Records for this exercise:

(** X20: a valid image in which nothing is found overwrites the four
    numeric entries with the defaults, so the recommendations at submit are
    those of the empty form, whatever had been entered. *)
Theorem unreadable_image_overwrites_entries (file : File) (text : string)
    (prev : FormData) :
  isValidImageFile file = true ->
  keys_length (parseSoilDataFromText text) = 0%nat ->
  soilData (handleImageUpload (Some file) (Fulfilled text) prev)
    = with_location defaultSoilData (location (soilData prev))
  /\ handleSubmit (handleImageUpload (Some file) (Fulfilled text) prev)
    = generateRecommendations emptySoilData.
Proof.
  intros H K.
  assert (soilData (handleImageUpload (Some file) (Fulfilled text) prev)
          = with_location defaultSoilData (location (soilData prev))) as E.
  { unfold handleImageUpload, analyzeImageForSoilData. rewrite H, K.
    reflexivity. }
  split; [exact E | ].
  rewrite handleSubmit_spec, E.
  apply generateRecommendations_ext; reflexivity.
Qed.

End FormProperties.

Lemma updateSoilData_algebra_witness :
  field_pH <> field_nitrogen
  /\ @updateSoilData blind_runtime field_pH "6.1"
       (@updateSoilData blind_runtime field_nitrogen "0.7" (form_of emptySoilData))
     = @updateSoilData blind_runtime field_nitrogen "0.7"
         (@updateSoilData blind_runtime field_pH "6.1" (form_of emptySoilData)).
Proof.
  split; [discriminate | ].
  apply (proj1 (proj2 (@updateSoilData_algebra blind_runtime field_pH
                         field_nitrogen "6.1" "0.7" (form_of emptySoilData)))).
  discriminate.
Defined.

Lemma updateSoilData_keeps_entered_witness :
  entered (pH (soilData (@updateSoilData sevens_runtime field_pH "7"
                           (form_of emptySoilData))))
  /\ entered (nitrogen (soilData (@updateSoilData sevens_runtime field_pH "7"
                                    (form_of emptySoilData))))
  /\ entered (phosphorus (soilData (@updateSoilData sevens_runtime field_pH "7"
                                      (form_of emptySoilData))))
  /\ entered (potassium (soilData (@updateSoilData sevens_runtime field_pH "7"
                                     (form_of emptySoilData)))).
Proof.
  apply (@updateSoilData_keeps_entered sevens_runtime field_pH "7"
           (form_of emptySoilData)); exact I.
Defined.

Lemma cleared_field_is_missing_at_submit_witness :
  ToBoolean (@parseFloat blind_runtime "") = false
  /\ handleSubmit (@updateSoilData blind_runtime field_pH "" (form_of reading_C8))
     = generateRecommendations (with_pH reading_C8 None).
Proof.
  split; [reflexivity | ].
  apply (proj1 (@cleared_field_is_missing_at_submit blind_runtime ""
                  (form_of reading_C8) eq_refl)).
Defined.

Lemma handleImageUpload_rejected_witness :
  (10485760 <? size huge_file) = true
  /\ @isValidImageFile blind_runtime huge_file = false
  /\ @handleImageUpload blind_runtime (Some huge_file) (Fulfilled "ph 6.1")
       (form_of reading_C8) = form_of reading_C8.
Proof.
  destruct (@handleImageUpload_rejected blind_runtime huge_file
              (Fulfilled "ph 6.1") (form_of reading_C8)) as [_ [H1 H2]].
  split; [reflexivity | split; [apply H2; reflexivity | ]].
  apply H1. apply H2. reflexivity.
Defined.

(** With a runtime whose every match reads 7, the pH becomes 7 and the
    phosphorus, for which 7 is out of range, keeps its previous 0.05. *)
Lemma handleImageUpload_merges_witness :
  @isValidImageFile sevens_runtime png_file = true
  /\ keys_length (@parseSoilDataFromText sevens_runtime "ph 7") <> 0%nat
  /\ pH (soilData (@handleImageUpload sevens_runtime (Some png_file)
                     (Fulfilled "ph 7") (form_of reading_poor))) = Some 7
  /\ phosphorus (soilData (@handleImageUpload sevens_runtime (Some png_file)
                     (Fulfilled "ph 7") (form_of reading_poor)))
     = phosphorus reading_poor.
Proof.
  assert (keys_length (@parseSoilDataFromText sevens_runtime "ph 7") <> 0%nat)
    as K by (vm_compute; discriminate).
  pose proof (@handleImageUpload_merges sevens_runtime png_file
                "ph 7" (form_of reading_poor) eq_refl K) as H.
  cbv zeta in H.
  split; [reflexivity | split; [exact K | split]].
  - exact (proj1 (proj1 H)).
  - exact (proj1 (proj1 (proj2 (proj2 H)))).
Defined.

Lemma unreadable_image_overwrites_entries_witness :
  @isValidImageFile blind_runtime png_file = true
  /\ keys_length (@parseSoilDataFromText blind_runtime "blurred") = 0%nat
  /\ handleSubmit (@handleImageUpload blind_runtime (Some png_file)
                     (Fulfilled "blurred") (form_of reading_C8))
     = generateRecommendations emptySoilData.
Proof.
  split; [reflexivity | split; [reflexivity | ]].
  apply (proj2 (@unreadable_image_overwrites_entries blind_runtime png_file
                  "blurred" (form_of reading_C8) eq_refl eq_refl)).
Defined.

(** With a runtime whose every match reads 7 the parsed reading is
    returned; with one that finds nothing, the defaults. *)
Lemma analyzeImageForSoilData_never_empty_witness :
  (keys_length (@parseSoilDataFromText sevens_runtime "ph 7") <> 0%nat
   /\ @analyzeImageForSoilData sevens_runtime (Fulfilled "ph 7")
      = @parseSoilDataFromText sevens_runtime "ph 7"
   /\ pH (@analyzeImageForSoilData sevens_runtime (Fulfilled "ph 7")) = Some 7)
  /\ (keys_length (@parseSoilDataFromText blind_runtime "blurred") = 0%nat
      /\ @analyzeImageForSoilData blind_runtime (Fulfilled "blurred")
         = defaultSoilData).
Proof.
  assert (keys_length (@parseSoilDataFromText sevens_runtime "ph 7") <> 0%nat)
    as K by (vm_compute; discriminate).
  pose proof (@analyzeImageForSoilData_never_empty sevens_runtime
                (Fulfilled "ph 7")) as [_ [_ [_ [P _]]]].
  pose proof (@analyzeImageForSoilData_never_empty blind_runtime
                (Fulfilled "blurred")) as [_ [_ [D _]]].
  split.
  - split; [exact K | split; [exact (P "ph 7" K) | ]].
    rewrite (P "ph 7" K). reflexivity.
  - split; [reflexivity | exact (D "blurred" eq_refl)].
Defined.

Problem statement: If the word "parseSoilDataFromText" is on a line above, return that line.

Reply:
  keys_length (parseSoilDataFromText text) = 0%nat ->
  /\ keys_length (@parseSoilDataFromText sevens_runtime "ph 7") <> 0%nat
  assert (keys_length (@parseSoilDataFromText sevens_runtime "ph 7") <> 0%nat)
  /\ keys_length (@parseSoilDataFromText blind_runtime "blurred") = 0%nat
  (keys_length (@parseSoilDataFromText sevens_runtime "ph 7") <> 0%nat
      = @parseSoilDataFromText sevens_runtime "ph 7"
  /\ (keys_length (@parseSoilDataFromText blind_runtime "blurred") = 0%nat
  assert (keys_length (@parseSoilDataFromText sevens_runtime "ph 7") <> 0%nat)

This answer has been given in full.